DENIS Mitchell's sculptures have not, to my knowledge, ever been seen in Ireland, unless a few knowledgeable collectors have had access to them. So this is a double "first" - for Mitchell himself (now dead, alas) and for a new Dublin gallery, The Bridge, which is hard by the Ormonde Hotel on the quays.
The "Friends" make an impressive grouping in themselves: Tony and Jane O'Malley, Conor Fallon, Nancy Wynne Jones, Breon O'Casey. All of these knew Mitchell well in Cornwall, and in fact the entire exhibition brings back nostalgically the ambience of St Ives and its School, whose traditions they inherit.
Mitchell actually lived and worked for years in nearby Newlyn, but his ties with St Ives were close and took an active (and honourable) role in its art life as an organiser and anchor man. He was, as is generally admitted, a sterling personality, but his status as a sculptor is still several degrees beneath what it should be.
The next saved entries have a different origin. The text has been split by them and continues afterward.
Lemma initialize_again_asks_the_platform_witness :
  let this :=
    fst (AudioCapture.initialize (Hook.capture (granting 1 1))
           (@AudioCapture.new_AudioCaptureService Hook.Forward)) in
  initialized (fst (AudioCapture.initialize (Hook.capture (granting 2 2)) this)) /\
  AudioCapture.initialize (Hook.capture (granting 2 2)) this
    = (AudioCapture.set_audioContext (Some 2) (AudioCapture.set_mediaStream (Some 2) this),
       Normal true).
Proof.
  pose proof (initialize_again_asks_the_platform (Hook.capture (granting 2 2))
                (fst (AudioCapture.initialize (Hook.capture (granting 1 1))
                        (@AudioCapture.new_AudioCaptureService Hook.Forward))))
    as Hagain.
  destruct Hagain as (Hinit & Hgranted & _).
  - split; by eexists.
  - split; [exact Hinit|]. by apply Hgranted.
Defined.

(** *** The frame decoder *)

Section Decoder.

Context `{JsEngine} {Handlers : Type}.
Implicit Types (this : Deepgram.DeepgramService Handlers) (h : Handlers).

Lemma strict_eq_string_true v lit : strict_eq_string v lit = true <-> v = Some (JStr lit).
Proof.
  unfold strict_eq_string. destruct v as [[]|]; try (split; [discriminate|congruence]).
  rewrite String.eqb_eq. split; [by intros ->|by intros [= ->]].
Qed.

Lemma truthy_or_else v s : truthy (Some (or_else v (JStr s))) = truthy v || truthy (Some (JStr s)).
Proof.
  destruct v as [j|]; [|done]. unfold or_else.
  destruct (truthy (Some j)) eqn:Hj; [by rewrite Hj|done].
Qed.

Lemma first_alternative_spec alts a :
  first_alternative alts a <->
  gt_zero (length_opt alts) = Normal true /\ index0 alts = Normal (Some a) /\
  (forall s, alts <> Some (JStr s)).
Proof.
  split.
  - intros [a' rest|members l a' Hl Hpos H0]; simpl.
    + done.
    + by rewrite Hl, H0.
  - intros (Hpos & H0 & Hstr).
    destruct alts as [[| | |s|[|a' rest]|members]|]; simplify_eq/=.
    + by destruct (Hstr s).
    + constructor.
    + destruct (assoc "length" members) as [l|] eqn:Hl; [|done].
      by econstructor.
Qed.

Lemma provided_message_spec d s :
  provided_message d s <->
  error_message (or_else (own "message" d) (JStr "Deepgram error")) = Normal s.
Proof.
  split.
  - intros [s' Hm Hs|v s' Hm Hv Hnot Hconv|Hm].
    + rewrite Hm. unfold or_else. simpl.
      by rewrite (proj2 (String.eqb_neq s' "")).
    + rewrite Hm. unfold or_else. rewrite Hv.
      destruct v; try done. by destruct (Hnot s0).
    + destruct (own "message" d) as [v|]; [|done].
      unfold or_else. by rewrite Hm.
  - destruct (own "message" d) as [v|] eqn:Hm.
    + unfold or_else. destruct (truthy (Some v)) eqn:Hv.
      * destruct v; simpl; intros Hs; simplify_eq;
          try (by eapply message_converted; [exact Hm|done|done|done]).
        apply message_string; [done|]. simpl in Hv.
        intros ->. done.
      * simpl. intros [= <-]. apply message_fallback. by rewrite Hm.
    + simpl. intros [= <-]. apply message_fallback. by rewrite Hm.
Qed.
Lemma bind_eval_normal {A B} (c : completion A) (a : A) (f : A -> Deepgram.M Handlers B) :
  c = Normal a -> (Deepgram.eval c ≫= f) = f a.
Proof. intros ->. unfold mbind, Deepgram.M_bind, Deepgram.eval. by destruct (f a). Qed.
Superficially there is a kinship with Barbara Hepworth, whose assistant he was for several years, but with familiarity this resemblance recedes and can be seen as largely the common inheritance of abstract art since the World War. Mitchell is generally less formalistic than Hepworth, more rugged and organic, and altogetherless cerebral and "cool". She may have been his superior in the big, public piece but since Mitchell received few commissions this is not proven.
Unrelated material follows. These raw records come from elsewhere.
Lemma dict_get_del_other {V} (k k' : string) (d : list (string * V)) :
  k' <> k -> Py.dict_get k' (Py.dict_del k d) = Py.dict_get k' d.
Proof. forget_externals.
  intros Hne. induction d as [|[k0 v0] d IH]; simpl; [reflexivity|].
  destruct (String.eqb k0 k) eqn:E; simpl.
  - apply String.eqb_eq in E. subst k0.
    now rewrite (proj2 (String.eqb_neq k k') (fun H => Hne (eq_sym H))).
  - now rewrite IH.
Qed.

Lemma dict_get_none {V} (k : string) (d : list (string * V)) :
  Py.dict_get k d = None <-> ~ In k (map fst d).
Proof. forget_externals.
  induction d as [|[k0 v0] d IH]; simpl; [tauto|].
  destruct (String.eqb_spec k0 k) as [-> | Hne].
  - split; [discriminate | intros H; exfalso; apply H; now left].
  - rewrite IH. tauto.
Qed.

Lemma dict_get_in {V} (k : string) (v : V) (d : list (string * V)) :
  Py.dict_get k d = Some v -> In (k, v) d.
Proof. forget_externals.
  induction d as [|[k0 v0] d IH]; simpl; [discriminate|].
  destruct (String.eqb_spec k0 k) as [-> | Hne].
  - intros [= ->]. now left.
  - intros H. right. now apply IH.
Qed.

Lemma dict_get_del_same {V} (k : string) (d : list (string * V)) :
  is_dict d -> Py.dict_get k (Py.dict_del k d) = None.
Proof. forget_externals.
  unfold is_dict. induction d as [|[k0 v0] d IH]; simpl; intros Hnd;
    [reflexivity|].
  inversion Hnd as [|? ? Hk Hnd']; subst.
  destruct (String.eqb_spec k0 k) as [-> | Hne]; simpl.
  - now apply dict_get_none.
  - rewrite (proj2 (String.eqb_neq k0 k) Hne). now apply IH.
Qed.

Lemma dict_del_set_absent {V} (k : string) (v : V) (d : list (string * V)) :
  Py.dict_get k d = None -> Py.dict_del k (Py.dict_set k v d) = d.
Proof. forget_externals.
  induction d as [|[k0 v0] d IH]; simpl.
  - now rewrite String.eqb_refl.
  - destruct (String.eqb k0 k) eqn:E; [discriminate|].
    intros H. simpl. rewrite E. now rewrite IH.
Qed.

Lemma dict_set_in {V} (k : string) (v : V) (d : list (string * V))
  (x : string * V) :
  In x (Py.dict_set k v d) -> x = (k, v) \/ In x d.
Proof. forget_externals.
  induction d as [|[k0 v0] d IH]; simpl.
  - intros [<- | []]. now left.
  - destruct (String.eqb k0 k); simpl.
    + intros [<- | H]; [now left | right; now right].
    + intros [<- | H]; [right; now left|].
      destruct (IH H) as [-> | H']; [now left | right; now right].
Qed.

Lemma dict_del_in {V} (k : string) (d : list (string * V)) (x : string * V) :
  In x (Py.dict_del k d) -> In x d.
Proof. forget_externals.
  induction d as [|[k0 v0] d IH]; simpl; [easy|].
  destruct (String.eqb k0 k); simpl.
  - intros H. now right.
  - intros [<- | H]; [now left | right; now apply IH].
Qed.

(** ** The custom override store: what a call leaves in the store *)

Lemma set_custom_dns_record_eq (qname rtype : string) (value : option string)
  (e : env) (stored : option custom_dns_config) :
  set_custom_dns_record qname rtype value e stored
  = (zones <- get_dns_zones e ;;
     if negb (is_managed zones qname)
     then Raise (ValueError (qname +++
            " is not a domain name or a subdomain of a domain name managed by this box."))
     else
       _ <- validate_rtype (Py.upper rtype) value ;;
       store_update qname (Py.upper rtype) value (get_custom_dns_config stored)).
Proof. reflexivity. Qed.

Lemma set_custom_dns_record_ok (qname rtype : string) (value : option string)
  (e : env) (stored : option custom_dns_config)
  (r : bool * option custom_dns_config) :
  set_custom_dns_record qname rtype value e stored = Ok r ->
  exists zones,
    get_dns_zones e = Ok zones /\
    is_managed zones qname = true /\
    validate_rtype (Py.upper rtype) value = Ok tt /\
    store_update qname (Py.upper rtype) value (get_custom_dns_config stored) = Ok r.
Proof.
  rewrite set_custom_dns_record_eq.
  destruct (get_dns_zones e) as [zones|]; simpl; [|discriminate].
  destruct (is_managed zones qname) eqn:Hm; simpl; [|discriminate].
  destruct (validate_rtype (Py.upper rtype) value) as [[]|] eqn:Hv; simpl;
    [|discriminate].
  intros H. exists zones.
  split; [reflexivity|]. split; [exact Hm|]. split; [reflexivity | exact H].
Qed.

Lemma set_custom_dns_record_run (qname rtype : string) (value : option string)
  (e : env) (stored : option custom_dns_config) (zones : list (string * string)) :
  get_dns_zones e = Ok zones ->
  is_managed zones qname = true ->
  validate_rtype (Py.upper rtype) value = Ok tt ->
  set_custom_dns_record qname rtype value e stored
  = store_update qname (Py.upper rtype) value (get_custom_dns_config stored).
Proof.
  intros Hz Hm Hv. rewrite set_custom_dns_record_eq, Hz. simpl.
  rewrite Hm. simpl. now rewrite Hv.
Qed.

Lemma stored_value_other_name (config config' : custom_dns_config)
  (qname q' t : string) :
  Py.dict_get q' config' = Py.dict_get q' config ->
  stored_value config' q' t = stored_value config q' t.
Proof. forget_externals. unfold stored_value. now intros ->. Qed.

Lemma dict_get_cons {V} (k k' : string) (v' : V) (d : list (string * V)) :
  Py.dict_get k ((k', v') :: d)
  = if String.eqb k' k then Some v' else Py.dict_get k d.
Proof. reflexivity. Qed.

Lemma eqb_neq_sym (a b : string) : a <> b -> String.eqb b a = false.
Proof. forget_externals. intros H. apply String.eqb_neq. congruence. Qed.

(** Setting a value: when the step writes, the store written holds the
    value for the name and the type, and everything else as before. *)
Lemma store_update_set (qname rtype v : string) (config c : custom_dns_config)
  (b : bool) :
  store_update qname rtype (Some v) config = Ok (b, Some c) ->
  b = true /\
  stored_value c qname rtype = Some v /\
  (forall t, t <> rtype -> stored_value c qname t = stored_value config qname t) /\
  (forall q', q' <> qname -> Py.dict_get q' c = Py.dict_get q' config).
Proof. forget_externals.
  unfold store_update, stored_value.
  destruct (Py.dict_get qname config) as [[current | values |]|] eqn:Hget.
  - destruct (String.eqb_spec rtype "A") as [-> | HA].
    + destruct (String.eqb current "value"); intros [= <- <-].
      rewrite dict_get_set_same. repeat split.
      * intros t Ht. now rewrite (proj2 (String.eqb_neq t "A") Ht).
      * intros q' Hq. now apply dict_get_set_other.
    + intros [= <- <-]. rewrite dict_get_set_same. repeat split.
      * rewrite !dict_get_cons, (eqb_neq_sym _ _ HA).
        now rewrite String.eqb_refl.
      * intros t Ht. rewrite !dict_get_cons, (eqb_neq_sym _ _ Ht).
        destruct (String.eqb_spec "A" t) as [<- | Hne]; [reflexivity|].
        now rewrite (eqb_neq_sym _ _ Hne).
      * intros q' Hq. now apply dict_get_set_other.
  - destruct (option_eqb (Py.dict_get rtype values) (Some "value"));
      intros [= <- <-].
    rewrite dict_get_set_same. repeat split.
    + apply dict_get_set_same.
    + intros t Ht. now apply dict_get_set_other.
    + intros q' Hq. now apply dict_get_set_other.
  - discriminate.
  - destruct (String.eqb_spec rtype "A") as [-> | HA]; intros [= <- <-];
      rewrite dict_get_set_same; repeat split.
    + intros t Ht. now rewrite (proj2 (String.eqb_neq t "A") Ht).
    + intros q' Hq. now apply dict_get_set_other.
    + rewrite dict_get_cons. now rewrite String.eqb_refl.
    + intros t Ht. rewrite dict_get_cons. now rewrite (eqb_neq_sym _ _ Ht).
    + intros q' Hq. now apply dict_get_set_other.
Qed.

(** Setting a value through [set_custom_dns_record]: a call that writes the
    store returns [True]; the store written holds the value for the name and
    the type in upper case, the other types of the name as before, and the
    other names as before. *)
Theorem set_record_then_stored (qname rtype v : string) (e : env)
  (stored : option custom_dns_config) (b : bool) (c : custom_dns_config) :
  set_custom_dns_record qname rtype (Some v) e stored = Ok (b, Some c) ->
  b = true /\
  stored_value c qname (Py.upper rtype) = Some v /\
  (forall t, t <> Py.upper rtype ->
     stored_value c qname t
     = stored_value (get_custom_dns_config stored) qname t) /\
  (forall q', q' <> qname ->
     Py.dict_get q' c = Py.dict_get q' (get_custom_dns_config stored)).
Proof.
  intros H. apply set_custom_dns_record_ok in H.
  destruct H as [zones [_ [_ [_ H]]]]. now apply store_update_set in H.
Qed.

Lemma dict_del_nil_only {V} (k t : string) (d : list (string * V)) :
  Py.dict_get k d <> None -> Py.dict_del k d = [] -> t <> k ->
  Py.dict_get t d = None.
Proof. forget_externals.
  destruct d as [|[k0 v0] d]; simpl; [easy|].
  destruct (String.eqb_spec k0 k) as [-> | Hne].
  - intros _ -> Ht. now rewrite (eqb_neq_sym _ _ Ht).
  - discriminate.
Qed.

Lemma length_zero_nil {A} (l : list A) : (List.length l =? 0) = true -> l = [].
Proof. forget_externals. destruct l; [reflexivity | discriminate]. Qed.

(** Deleting a record: when the step writes, the store written holds no
    value for the name and the type, and everything else as before. *)
Lemma store_update_delete (qname rtype : string) (config c : custom_dns_config)
  (b : bool) :
  store_is_dict config ->
  store_update qname rtype None config = Ok (b, Some c) ->
  b = true /\
  stored_value c qname rtype = None /\
  (forall t, t <> rtype -> stored_value c qname t = stored_value config qname t) /\
  (forall q', q' <> qname -> Py.dict_get q' c = Py.dict_get q' config).
Proof. forget_externals.
  intros [Hd Hvalues]. unfold store_update, stored_value.
  destruct (Py.dict_get qname config) as [[current | values |]|] eqn:Hget;
    try discriminate.
  - destruct (String.eqb_spec rtype "A") as [-> | HA]; simpl; [|discriminate].
    intros [= <- <-]. rewrite (dict_get_del_same qname config Hd). repeat split.
    + intros t Ht. now rewrite (proj2 (String.eqb_neq t "A") Ht).
    + intros q' Hq. now apply dict_get_del_other.
  - destruct (Py.dict_get rtype values) as [old|] eqn:Hold; [|discriminate].
    pose proof (Hvalues qname values (dict_get_in _ _ _ Hget)) as Hdv.
    cbn zeta.
    destruct (List.length (Py.dict_del rtype values) =? 0) eqn:Hlen;
      intros [= <- <-].
    + rewrite (dict_get_del_same qname config Hd). repeat split.
      * intros t Ht. symmetry.
        apply (dict_del_nil_only rtype t values); [congruence | | assumption].
        now apply length_zero_nil.
      * intros q' Hq. now apply dict_get_del_other.
    + rewrite dict_get_set_same. repeat split.
      * now apply dict_get_del_same.
      * intros t Ht. now apply dict_get_del_other.
      * intros q' Hq. now apply dict_get_set_other.
Qed.

(** Deleting a record through [set_custom_dns_record], on a store that is a
    dictionary: a call that writes the store returns [True]; the store
    written holds no value for the name and the type in upper case, the
    other types of the name as before, and the other names as before. *)
Theorem delete_record_then_absent (qname rtype : string) (e : env)
  (stored : option custom_dns_config) (b : bool) (c : custom_dns_config) :
  store_is_dict (get_custom_dns_config stored) ->
  set_custom_dns_record qname rtype None e stored = Ok (b, Some c) ->
  b = true /\
  stored_value c qname (Py.upper rtype) = None /\
  (forall t, t <> Py.upper rtype ->
     stored_value c qname t
     = stored_value (get_custom_dns_config stored) qname t) /\
  (forall q', q' <> qname ->
     Py.dict_get q' c = Py.dict_get q' (get_custom_dns_config stored)).
Proof.
  intros Hd H. apply set_custom_dns_record_ok in H.
  destruct H as [zones [_ [_ [_ H]]]]. now apply store_update_delete in H.
Qed.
That he was a major artist in his own right I have no doubt at all: this is international abstraction of the purest kind, in the line of Gabo and Brancusi though with a certain West Country accent added. Mitchell was equally surehanded in wood and stone (several of the pieces are in slate) as he was in bronze and though the works are not startlingly original, their strength and individuality emerges at the second or third inspection. He was a consummate technician, dedicated to perfect finish, who pursued his ideas stubbornly until they had reached their final and unalterable form.
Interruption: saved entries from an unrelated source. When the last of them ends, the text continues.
(** * SQL safety-validation pipeline of the chat backend

    Shallow embedding of [python-react-chat/backend/validators.py]:
    the three validation rules ([ForbiddenKeywordsRule],
    [OnlySelectStatementsRule], [WhitelistedTablesRule]) and the
    [RuleExecutor] that chains them.

    Conventions.
    - A Python [str] is a [string] whose characters are the code points
      below 256; on that range [PyStr.lower] and [PyStr.isspace] are the
      functions CPython computes.
    - The SQL parser ([sqlparse]) is an external library.  Its entry point
      [parse] is a parameter of every definition that calls it; the token
      tree it returns is the inductive type [Token].
    - A Python call either returns a value or raises: type [Result]. *)

From Stdlib Require Import List String Ascii Bool Arith Lia.
Import ListNotations.
Open Scope string_scope.
Open Scope bool_scope.

(* ------------------------------------------------------------------ *)
(** ** Python string primitives *)

Module PyStr.

Local Open Scope nat_scope.

(** [c.isspace()] for a code point below 256. *)
Definition isspace (c : ascii) : bool :=
  let n := nat_of_ascii c in
  ((9 <=? n) && (n <=? 13)) || ((28 <=? n) && (n <=? 32))
  || (n =? 133) || (n =? 160).

(** Lower-casing of one code point below 256: [A-Z], and the Latin-1
    capitals U+00C0..U+00DE except the multiplication sign U+00D7. *)
Definition lower_char (c : ascii) : ascii :=
  let n := nat_of_ascii c in
  if ((65 <=? n) && (n <=? 90))
     || ((192 <=? n) && (n <=? 222) && negb (n =? 215))
  then ascii_of_nat (n + 32) else c.

(** [s.lower()] *)
Fixpoint lower (s : string) : string :=
  match s with
  | EmptyString => EmptyString
  | String c s' => String (lower_char c) (lower s')
  end.

(** [s.lstrip(...)], the characters to drop given as a predicate. *)
Fixpoint lstrip_by (p : ascii -> bool) (s : string) : string :=
  match s with
  | EmptyString => EmptyString
  | String c s' => if p c then lstrip_by p s' else s
  end.

(** [s.rstrip(...)] *)
Fixpoint rstrip_by (p : ascii -> bool) (s : string) : string :=
  match s with
  | EmptyString => EmptyString
  | String c s' =>
      match rstrip_by p s' with
      | EmptyString => if p c then EmptyString else String c EmptyString
      | r => String c r
      end
  end.

Definition strip_by (p : ascii -> bool) (s : string) : string :=
  rstrip_by p (lstrip_by p s).

(** [s.strip()]: leading and trailing white space removed. *)
Definition strip (s : string) : string := strip_by isspace s.

(** [s.strip(ch)] for a one-character argument. *)
Definition strip_char (ch : ascii) (s : string) : string :=
  strip_by (Ascii.eqb ch) s.

(** [s.startswith(p)] *)
Fixpoint startswith (p s : string) : bool :=
  match p, s with
  | EmptyString, _ => true
  | String a p', String b s' => Ascii.eqb a b && startswith p' s'
  | String _ _, EmptyString => false
  end.

(** [needle in hay] on strings: substring containment. *)
Fixpoint contains (needle hay : string) : bool :=
  startswith needle hay
  || match hay with
     | EmptyString => false
     | String _ hay' => contains needle hay'
     end.

(** [x in xs] on a list of strings. *)
Definition mem (x : string) (xs : list string) : bool :=
  existsb (String.eqb x) xs.

(** Declarative reading of containment: [needle] occurs somewhere in
    [hay]. *)
Definition substring_of (needle hay : string) : Prop :=
  exists pre post, hay = pre ++ needle ++ post.

End PyStr.

(* ------------------------------------------------------------------ *)
(** ** Results of Python calls: a value, or a raised [Exception] *)

(** A raised exception is carried by its text [str(e)], which is all the
    rules read of it. *)
Inductive Result (A : Type) : Type :=
| Ok (a : A)
| Raise (e : string).
Arguments Ok {A} a.
Arguments Raise {A} e.

Definition bind {A B} (m : Result A) (k : A -> Result B) : Result B :=
  match m with
  | Ok a => k a
  | Raise e => Raise e
  end.

(** [try: body / except Exception as e: handler(e)] *)
Definition try_except {A} (body : Result A) (handler : string -> Result A)
  : Result A :=
  match body with
  | Ok a => Ok a
  | Raise e => handler e
  end.

Notation "x <- m ;; k" := (bind m (fun x => k))
  (at level 61, m at next level, right associativity).

(** [tuple[bool, str]] returned by every rule. *)
Definition Verdict : Type := bool * string.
The other exhibitors will be familiar to Irish viewers - Breon O'Casey perhaps less than most but as a painter his ripening as a colourist is notable. Conor Fallon's elaborate standing sculptures in steel, at once open ribbed and monumental, are immediately imposing; the one and only Tony O'Malley is well represented by some large recent pictures and Nancy Wynne Jones's subtle landscape style - at the moment she is working much in warm tones - is always individual. The elegant, linear works of Jane O'Malley complete an exhibition which is well out of the ordinary, and also well above it.